### What you have to do:
What is needed is an exact retyping of the records below, from the first line through the line that contains "#[global] Open Scope go_scope.".

++++

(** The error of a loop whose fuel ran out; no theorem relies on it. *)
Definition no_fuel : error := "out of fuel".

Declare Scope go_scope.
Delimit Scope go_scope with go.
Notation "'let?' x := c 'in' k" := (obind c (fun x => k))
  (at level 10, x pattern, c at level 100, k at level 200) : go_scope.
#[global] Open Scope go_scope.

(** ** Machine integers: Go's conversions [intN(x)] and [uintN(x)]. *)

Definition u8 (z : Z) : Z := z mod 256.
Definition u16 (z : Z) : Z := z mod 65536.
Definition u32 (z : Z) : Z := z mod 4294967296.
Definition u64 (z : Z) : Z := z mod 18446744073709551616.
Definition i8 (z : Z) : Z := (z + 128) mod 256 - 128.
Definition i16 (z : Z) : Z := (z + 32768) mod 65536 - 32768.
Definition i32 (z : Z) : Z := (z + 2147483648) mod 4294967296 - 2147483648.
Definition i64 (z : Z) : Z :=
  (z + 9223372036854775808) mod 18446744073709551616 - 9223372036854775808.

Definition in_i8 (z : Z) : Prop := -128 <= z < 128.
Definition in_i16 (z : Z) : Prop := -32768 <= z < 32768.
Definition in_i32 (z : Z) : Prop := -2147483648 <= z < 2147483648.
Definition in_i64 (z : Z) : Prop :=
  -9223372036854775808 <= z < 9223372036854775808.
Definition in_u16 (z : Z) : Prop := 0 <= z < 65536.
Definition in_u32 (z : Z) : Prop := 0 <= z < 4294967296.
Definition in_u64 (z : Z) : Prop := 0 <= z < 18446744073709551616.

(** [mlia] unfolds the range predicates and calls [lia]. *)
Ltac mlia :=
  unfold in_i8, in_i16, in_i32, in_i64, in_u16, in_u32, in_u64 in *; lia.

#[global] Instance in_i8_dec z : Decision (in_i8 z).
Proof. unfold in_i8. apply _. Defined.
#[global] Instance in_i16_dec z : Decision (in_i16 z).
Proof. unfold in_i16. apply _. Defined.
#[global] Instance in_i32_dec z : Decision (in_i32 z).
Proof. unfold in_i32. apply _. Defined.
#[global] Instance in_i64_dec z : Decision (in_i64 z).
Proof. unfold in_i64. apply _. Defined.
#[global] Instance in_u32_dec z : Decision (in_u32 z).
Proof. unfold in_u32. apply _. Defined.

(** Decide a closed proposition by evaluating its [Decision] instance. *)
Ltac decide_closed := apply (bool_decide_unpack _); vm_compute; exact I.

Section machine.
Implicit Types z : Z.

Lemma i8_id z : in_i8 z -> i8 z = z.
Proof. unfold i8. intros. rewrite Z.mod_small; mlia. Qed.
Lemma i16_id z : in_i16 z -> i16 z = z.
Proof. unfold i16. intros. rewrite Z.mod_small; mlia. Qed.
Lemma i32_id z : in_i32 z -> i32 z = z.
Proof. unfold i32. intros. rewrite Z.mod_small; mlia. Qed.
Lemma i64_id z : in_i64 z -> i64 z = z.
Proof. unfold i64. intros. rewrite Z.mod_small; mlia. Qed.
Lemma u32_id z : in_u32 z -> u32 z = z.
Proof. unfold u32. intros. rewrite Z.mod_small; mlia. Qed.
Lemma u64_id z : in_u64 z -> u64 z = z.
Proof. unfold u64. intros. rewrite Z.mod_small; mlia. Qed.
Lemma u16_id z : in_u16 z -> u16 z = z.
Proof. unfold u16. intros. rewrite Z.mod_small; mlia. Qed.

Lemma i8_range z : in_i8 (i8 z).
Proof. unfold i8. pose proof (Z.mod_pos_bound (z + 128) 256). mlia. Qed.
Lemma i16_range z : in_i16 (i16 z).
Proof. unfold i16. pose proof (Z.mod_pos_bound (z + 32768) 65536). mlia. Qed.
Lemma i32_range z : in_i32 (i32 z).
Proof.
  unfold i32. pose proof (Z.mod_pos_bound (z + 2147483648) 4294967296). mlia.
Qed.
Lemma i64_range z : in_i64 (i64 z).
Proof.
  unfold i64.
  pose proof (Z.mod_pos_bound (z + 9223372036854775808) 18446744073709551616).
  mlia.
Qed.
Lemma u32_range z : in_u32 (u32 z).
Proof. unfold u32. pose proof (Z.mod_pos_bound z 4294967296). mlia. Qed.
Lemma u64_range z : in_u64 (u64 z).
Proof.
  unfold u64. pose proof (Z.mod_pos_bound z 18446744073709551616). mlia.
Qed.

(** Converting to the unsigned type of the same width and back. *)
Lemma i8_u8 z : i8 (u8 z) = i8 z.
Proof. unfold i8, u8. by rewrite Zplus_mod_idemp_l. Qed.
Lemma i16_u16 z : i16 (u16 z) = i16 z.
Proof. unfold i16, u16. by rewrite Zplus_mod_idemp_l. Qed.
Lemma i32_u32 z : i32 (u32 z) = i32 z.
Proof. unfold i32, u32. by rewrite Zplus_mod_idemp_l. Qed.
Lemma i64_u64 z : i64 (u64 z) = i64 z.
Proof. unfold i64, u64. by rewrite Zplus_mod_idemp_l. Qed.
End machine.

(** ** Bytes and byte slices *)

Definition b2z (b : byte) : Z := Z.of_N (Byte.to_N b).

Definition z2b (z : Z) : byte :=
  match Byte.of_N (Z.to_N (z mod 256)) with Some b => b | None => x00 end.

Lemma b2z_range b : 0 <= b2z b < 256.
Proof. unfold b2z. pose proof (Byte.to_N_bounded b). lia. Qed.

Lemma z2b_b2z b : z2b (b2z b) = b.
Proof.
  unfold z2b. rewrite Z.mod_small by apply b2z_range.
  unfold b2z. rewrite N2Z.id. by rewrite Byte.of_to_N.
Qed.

++++

### Exercise response:
(** The error of a loop whose fuel ran out; no theorem relies on it. *)
Definition no_fuel : error := "out of fuel".

Declare Scope go_scope.
Delimit Scope go_scope with go.
Notation "'let?' x := c 'in' k" := (obind c (fun x => k))
  (at level 10, x pattern, c at level 100, k at level 200) : go_scope.
#[global] Open Scope go_scope.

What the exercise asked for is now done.